Implicit Neural Representations have several benefits: First, they are not coupled to spatial resolution any more, the way, for instance, an image is coupled to the number of pixels. This is because they are continuous functions! Thus, the memory required to parameterize the signal is independent of spatial resolution, and only scales with the complexity of the underlying signal. Another corollary of this is that implicit representations have “infinite resolution” — they can be sampled at arbitrary spatial resolutions.
This is immediately useful for a number of applications, such as super-resolution, or in parameterizing signals in 3D and higher dimensions, where memory requirements grow intractably fast with spatial resolution.
However, in the future, the key promise of implicit neural representations lie in algorithms that directly operate in the space of these representations.
At first glance this is a cute hack (does reality plausibly ever know its own coordinates with reference to some grid system?), but maybe it is more useful than that description implies. As an audio guy I cannot help but notice similarity to what synthesizer designers do all the time when designing new instruments, which are terrible representations of “real” instruments but are deft at making novel sounds by ingenious parameterisations. There is a short speculative essay to write on that, with a side journey into signal sampling.
1 Neural Signed Distance Functions
Fruitful sub-field, defining shapes as level sets of some neural function. Very popular for 3d data.

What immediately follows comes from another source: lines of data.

(* ---------------- view budget on the routes that read the limit -------- *)

(** X8.  The four routes that read [secret.maxViewsLimit] (both routes of
    [encryptSecret], the second revision of [/api/password/generate])
    answer 400 and touch nothing when [maxViews] is not a number between 1
    and the limit, and the row they store has the requested [maxViews],
    within these bounds. *)
Theorem policy_routes_enforce_maxViewsLimit :
  forall (cfg : Config) (env : ReqEnv) (r : CreateReq) (w : World),
    consultsBurnPolicy r = true ->
    exists reply w',
      handle cfg env r w = (Returned reply, w')
      /\ ((forall mv, requestedMaxViews r = Some mv ->
                      ~ (1 <= mv <= maxViewsLimit cfg)) ->
          status reply = 400 /\ w' = w)
      /\ (forall s, In s (secrets w') -> ~ In s (secrets w) ->
                    requestedMaxViews r = Some (maxViews s)
                    /\ 1 <= maxViews s <= maxViewsLimit cfg).
Proof.
  intros cfg env r w Hpol.
  assert (Hb : viewsBound cfg r = maxViewsLimit cfg)
    by (destruct r; try discriminate; reflexivity).
  destruct (handle_cases cfg env r w)
    as [[reply0 [E0 Hs0]] | [ttl [mv [Hacc [[what [e E0]] | [[Hid [what [e E0]]] | [Hid E0]]]]]]];
    rewrite E0; eexists; eexists; (split; [reflexivity|]);
    try (destruct Hacc as [_ [_ [Hmv [Hr _]]]]; rewrite Hb in Hr).
  - split; [intros _; split; [assumption | reflexivity]|].
    intros s Hs Hn. contradiction.
  - split; [intros Hbad; exfalso; exact (Hbad mv Hmv Hr)|].
    intros s Hs Hn. contradiction.
  - split; [intros Hbad; exfalso; exact (Hbad mv Hmv Hr)|].
    intros s Hs Hn. cbn [secrets addLog inserted setSecrets] in Hs.
    apply in_app_or in Hs. destruct Hs as [Hs|[<-|[]]]; [contradiction|].
    split; assumption.
  - split; [intros Hbad; exfalso; exact (Hbad mv Hmv Hr)|].
    intros s Hs Hn. cbn [secrets setStatistic inserted setSecrets] in Hs.
    apply in_app_or in Hs. destruct Hs as [Hs|[<-|[]]]; [contradiction|].
    split; assumption.
Qed.


(* ---------------- reachable worlds ---------------- *)

Lemma reachable_keysUnique (cfg : Config) (w : World) :
  reachable cfg w -> keysUnique w.
Proof.
  induction 1 as [|o w Hr IH]; [constructor|].
  apply exec_keysUnique. assumption.
Qed.

Lemma viewsBound_le (cfg : Config) (r : CreateReq) :
  viewsBound cfg r <= Z.max 999 (maxViewsLimit cfg).
Proof. destruct r; cbn [viewsBound]; lia. Qed.

Lemma exec_secret_origin (cfg : Config) (o : Op) (w : World) (s : Secret) :
  In s (secrets (exec cfg o w)) ->
  In s (secrets w)
  \/ exists env r ttl mv,
       o = Create env r /\ accepts cfg r ttl mv
       /\ s = storedRow cfg env r ttl mv.
Proof.
  destruct o as [env r | te]; cbn [exec]; intros Hin.
  - destruct (handle_secrets cfg env r w) as [E | [ttl [mv [Hacc [_ E]]]]];
      rewrite E in Hin; [now left|].
    apply in_app_or in Hin. destruct Hin as [Hin|[<-|[]]]; [now left|].
    right. exists env, r, ttl, mv. split; [reflexivity|].
    split; [assumption | reflexivity].
  - left. destruct (dbCleaner_secrets te w) as [E | E]; rewrite E in Hin;
      [assumption|]. apply in_kept in Hin. tauto.
Qed.

Lemma exec_counter (cfg : Config) (o : Op) (w : World) :
  secrets_created (exec cfg o w) = secrets_created w
  \/ secrets_created (exec cfg o w) = bumped (secrets_created w).
Proof.
  destruct o as [env r | te]; cbn [exec].
  - destruct (handle_cases cfg env r w)
      as [[reply0 [E0 Hs0]] | [ttl [mv [Hacc [[what [e E0]] | [[Hid [what [e E0]]] | [Hid E0]]]]]]];
      rewrite E0; cbn; auto.
  - destruct (tickFault te) as [e|] eqn:Hf.
    + rewrite (dbCleaner_fault te w e Hf). now left.
    + rewrite (dbCleaner_ok te w Hf). now left.
Qed.

(** X9.  Whatever sequence of creations and sweeps the process runs from
    empty tables, the keys of the stored secrets are distinct, every stored
    secret has the shape a route gives it (no password, no address
    restriction, not public, a view budget of at least 1 and at most the
    larger of 999 and the configured limit), and the counter, once set, is
    at least 1. *)
Theorem reachable_worlds_are_well_formed :
  forall (cfg : Config) (w : World),
    reachable cfg w ->
    keysUnique w
    /\ (forall s, In s (secrets w) -> madeByRoute cfg s)
    /\ (forall n, secrets_created w = Some n -> 1 <= n).
Proof.
  intros cfg w Hr. split; [apply (reachable_keysUnique cfg); assumption|].
  induction Hr as [|o w Hr [IHs IHc]].
  - split; [intros s []|discriminate].
  - split.
    + intros s Hin.
      destruct (exec_secret_origin cfg o w s Hin)
        as [Hold | [env [r [ttl [mv [_ [Hacc ->]]]]]]]; [auto|].
      destruct Hacc as [_ [_ [_ [Hb _]]]].
      pose proof (viewsBound_le cfg r).
      unfold madeByRoute. cbn [password allowed_ip isPublic ipAddress maxViews
                                storedRow].
      repeat split; lia.
    + intros n Hn. destruct (exec_counter cfg o w) as [E | E];
        rewrite E in Hn; [auto|].
      unfold bumped in Hn. injection Hn as <-.
      destruct (secrets_created w) as [m|] eqn:Hm; [|lia].
      specialize (IHc m eq_refl). lia.
Qed.

(* ---------------- life of a stored secret ---------------- *)

Lemma exec_keeps_unexpired (cfg : Config) (o : Op) (w : World) (s : Secret) :
  In s (secrets w) ->
  (forall te, o = Sweep te -> tickFault te = None ->
              tickNow te < expiresAt s) ->
  In s (secrets (exec cfg o w)).
Proof.
  intros Hin Hq. destruct o as [env r | te]; cbn [exec].
  - destruct (handle_secrets cfg env r w) as [E | [ttl [mv [_ [_ E]]]]];
      rewrite E; [assumption|]. apply in_or_app. now left.
  - destruct (tickFault te) as [e|] eqn:Hf.
    + rewrite (dbCleaner_fault te w e Hf). assumption.
    + rewrite (dbCleaner_ok te w Hf). cbn [snd secrets setSecrets].
      apply in_kept. split; [assumption|]. apply Hq; [reflexivity|assumption].
Qed.
(** * Forward-backward alignment engine of [NativeOp.py]

    Shallow embedding of the CUDA kernels and host drivers of
    [FastBaumWelchOp] and [SegmentFastBaumWelchOp], and the properties of
    the natural-language specification checked against them.  The file
    also embeds the ops [Chunking], [UnChunking] and
    [SubtensorBatchedIndex] with the functions [chunk] and [unchunk], and
    the helpers of [NativeOpBaseMixin] on the descriptions of the variables
    of an op, with properties read off their code.

    Conventions of the embedding.
    - A C [float] is a [float] below: a real number, the two infinities or
      NaN.  Finite arithmetic is exact (no rounding, no overflow), which is
      the reading "within floating-point tolerance" of the specification;
      the infinities and NaN follow IEEE 754, as the kernels rely on them.
    - A device array is a [list]; an access outside the array is undefined
      behaviour in C and is the outcome [Fault] here.  A failed host
      [assert] is the outcome [AssertFail].
    - A kernel launch [k<<<blocks, threads>>>(args)] runs the thread body
      for the thread indices [0 .. blocks * threads - 1] in increasing
      order.  All writes shared between threads go through
      [atomic_prob_add], so the launch is a sequence of atomic updates; the
      order chosen is one of the schedules of the device.  In the kernels
      with a grid-stride loop, the rounds of the loops write disjoint
      cells. *)

From Stdlib Require Import Reals Lra Lia ZArith.
From stdpp Require Import base tactics option list strings pretty gmap.

Local Open Scope R_scope.

(** ** Floating-point values *)

Inductive float : Type :=
  | Fin (r : R)
  | PInf
  | NInf
  | NaN.

#[global] Instance float_inhabited : Inhabited float := populate NaN.

Definition fzero : float := Fin 0.
Definition fone : float := Fin 1.

Definition isnan (x : float) : bool :=
  match x with NaN => true | _ => false end.

Definition isinf (x : float) : bool :=
  match x with PInf | NInf => true | _ => false end.

Definition fneg (x : float) : float :=
  match x with
  | Fin r => Fin (- r)
  | PInf => NInf
  | NInf => PInf
  | NaN => NaN
  end.

Definition fadd (x y : float) : float :=
  match x, y with
  | NaN, _ | _, NaN => NaN
  | PInf, NInf | NInf, PInf => NaN
  | PInf, _ | _, PInf => PInf
  | NInf, _ | _, NInf => NInf
  | Fin a, Fin b => Fin (a + b)
  end.

Definition fsub (x y : float) : float := fadd x (fneg y).

Definition fabs (x : float) : float :=
  match x with
  | Fin r => Fin (Rabs r)
  | PInf | NInf => PInf
  | NaN => NaN
  end.

(** [min] on floats is [fminf]: a NaN argument is ignored. *)
Definition fmin (x y : float) : float :=
  match x, y with
  | NaN, _ => y
  | _, NaN => x
  | NInf, _ | _, NInf => NInf
  | PInf, _ => y
  | _, PInf => x
  | Fin a, Fin b => Fin (Rmin a b)
  end.

Definition fexp (x : float) : float :=
  match x with
  | Fin r => Fin (exp r)
  | PInf => PInf
  | NInf => Fin 0
  | NaN => NaN
  end.

Definition flog1p (x : float) : float :=
  match x with
  | Fin r =>
      if Rlt_dec (-1) r then Fin (ln (1 + r))
      else if Req_dec_T r (-1) then NInf else NaN
  | PInf => PInf
  | NInf | NaN => NaN
  end.

Definition fmul (x y : float) : float :=
  let sgn (r : R) (pos : float) : float :=
    if Rlt_dec 0 r then pos
    else if Rlt_dec r 0 then fneg pos else NaN in
  match x, y with
  | NaN, _ | _, NaN => NaN
  | Fin a, Fin b => Fin (a * b)
  | Fin a, PInf | PInf, Fin a => sgn a PInf
  | Fin a, NInf | NInf, Fin a => sgn a NInf
  | PInf, PInf | NInf, NInf => PInf
  | PInf, NInf | NInf, PInf => NInf
  end.

(** The C comparison [x == y]; false as soon as one side is NaN. *)
Definition feq (x y : float) : bool :=
  match x, y with
  | Fin a, Fin b => if Req_dec_T a b then true else false
  | PInf, PInf | NInf, NInf => true
  | _, _ => false
  end.

(** ** [common_fast_bw_kernels]: 012_prob_add *)

Definition prob_add (a b : float) : float :=
  let diff := fsub a b in
  if isnan diff then PInf
  else fadd (fneg (flog1p (fexp (fneg (fabs diff))))) (fmin a b).

Local Close Scope R_scope.

(** ** Outcomes, arrays and kernel launches *)

Inductive outcome (A : Type) : Type :=
  | Ok (a : A)
  | AssertFail
  | Fault.
Arguments Ok {A} a.
Arguments AssertFail {A}.
Arguments Fault {A}.

#[global] Instance outcome_ret : MRet outcome := fun A x => Ok x.

#[global] Instance outcome_bind : MBind outcome := fun A B f m =>
  match m with
  | Ok a => f a
  | AssertFail => AssertFail
  | Fault => Fault
  end.

Definition assert (b : bool) : outcome unit :=
  if b then Ok tt else AssertFail.

(** [arr[i]] as an rvalue and [arr[i] = v]. *)
Definition read {A} (arr : list A) (i : nat) : outcome A :=
  match arr !! i with
  | Some x => Ok x
  | None => Fault
  end.

Definition write {A} (arr : list A) (i : nat) (v : A) : outcome (list A) :=
  if decide (i < length arr) then Ok (<[i:=v]> arr) else Fault.

(** [arr[z]] for an offset [z] that was computed in machine integers. *)
Definition read_at {A} (arr : list A) (z : Z) : outcome A :=
  if decide (0 <= z < Z.of_nat (length arr))%Z then read arr (Z.to_nat z)
  else Fault.

(** A sequential loop over the indices [ids], threading the state. *)
Fixpoint for_each {St} (ids : list nat) (body : nat -> St -> outcome St) (st : St)
  : outcome St :=
  match ids with
  | [] => Ok st
  | i :: ids' => st' ← body i st; for_each ids' body st'
  end.

(** [k<<<n_blocks, n_threads>>>]: the thread index
    [blockIdx.x * blockDim.x + threadIdx.x] ranges over
    [0 .. n_blocks * n_threads - 1]. *)
Definition launch {St} (n_blocks n_threads : nat)
    (thread : nat -> St -> outcome St) (st : St) : outcome St :=
  for_each (seq 0 (n_blocks * n_threads)) thread st.

(** A contiguous [Ndarray]: flat data and its shape. *)
Record Ndarray (A : Type) : Type := mkNdarray {
  DATA : list A;
  SHAPE : list nat
}.
Arguments mkNdarray {A} _ _.
Arguments DATA {A} _.
Arguments SHAPE {A} _.

Definition Ndarray_DIMS {A} (a : Ndarray A) (k : nat) : nat := nth k (SHAPE a) 0.

Definition Ndarray_STRIDE {A} (a : Ndarray A) (k : nat) : nat :=
  foldr Nat.mul 1 (drop (S k) (SHAPE a)).

(** [device_malloc]: the content of fresh device memory is not specified;
    every buffer below is filled before it is read. *)
Definition device_malloc (n : nat) : list float := replicate n NaN.

(** ** [common_fast_bw_kernels] *)

(** 001_set_start_states *)
Definition set_start_states (start_states : list nat)
    (idx : nat) (states : list float) : outcome (list float) :=
  state_idx ← read start_states idx;
  write states state_idx fzero.

(** 010_fill_array *)
Definition fill_array (value : float) (size : nat)
    (idx : nat) (array : list float) : outcome (list float) :=
  if decide (idx < size) then write array idx value else Ok array.

(** 011_remove_inf: [fminf(array[idx], 1e32)] *)
Definition remove_inf (size : nat)
    (idx : nat) (array : list float) : outcome (list float) :=
  if decide (idx < size) then
    x ← read array idx;
    write array idx (fmin x (Fin (10 ^ 32)%R))
  else Ok array.

(** 013_atomic_prob_add: the compare-and-swap loop ends with
    [*a = prob_add( *a, b)] applied atomically. *)
Definition atomic_prob_add (a : list float) (i : nat) (b : float)
  : outcome (list float) :=
  old ← read a i;
  write a i (prob_add old b).

(** The number of blocks the host computes for [size] threads. *)
Definition n_threads : nat := 1024.
Definition blocks_for (size : nat) : nat := (size + n_threads - 1) / n_threads.

(** ** [FastBaumWelchOp] *)

Module FastBaumWelchOp.

(** 100_init_bwd_state_buffer.  The condition is evaluated left to right
    with the short-circuit of [&&] and [||]. *)
Definition init_bwd_state_buffer (end_states : list nat) (t max_t : nat)
    (index : list float) (index_stride : nat)
    (idx : nat) (states : list float) : outcome (list float) :=
  i0 ← read index (t * index_stride + idx);
  last ←
    (if feq i0 fone then
       if decide (t = max_t) then Ok true
       else i1 ← read index ((t + 1) * index_stride + idx); Ok (feq i1 fzero)
     else Ok false);
  if last : bool then
    state_idx ← read end_states idx;
    write states state_idx fzero
  else Ok states.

- Some experiments in learning signed distance fields from data
- MetaSDF: Meta-learning Signed Distance Functions
- DeepSDF: Learning Continuous Signed Distance Functions for Shape Representation/CVPR 2019 Open Access Repository
There are some techniques that look useful in there. I am curious about Atzmon et al. (2019);Atzmon and Lipman (2020);Chabra et al. (2020);Gropp et al. (2020);Huang, Bai, and Kolter (2021);Ma et al. (2021);Ortiz et al. (2022);Park et al. (2019);Takikawa et al. (2021);Zhu et al. (2022).
2 Neural rednering
NeRFs etc. See neural rendering.
3 In generative art
hardmaru’s Compositional pattern-producing network uses apparently a classic type of implicit rep NNs. See generative art with NNs for more of that.
4 In PDEs
Implicit representations are the main trick that makes PINNs go.
5 Position encoding
See position encoding.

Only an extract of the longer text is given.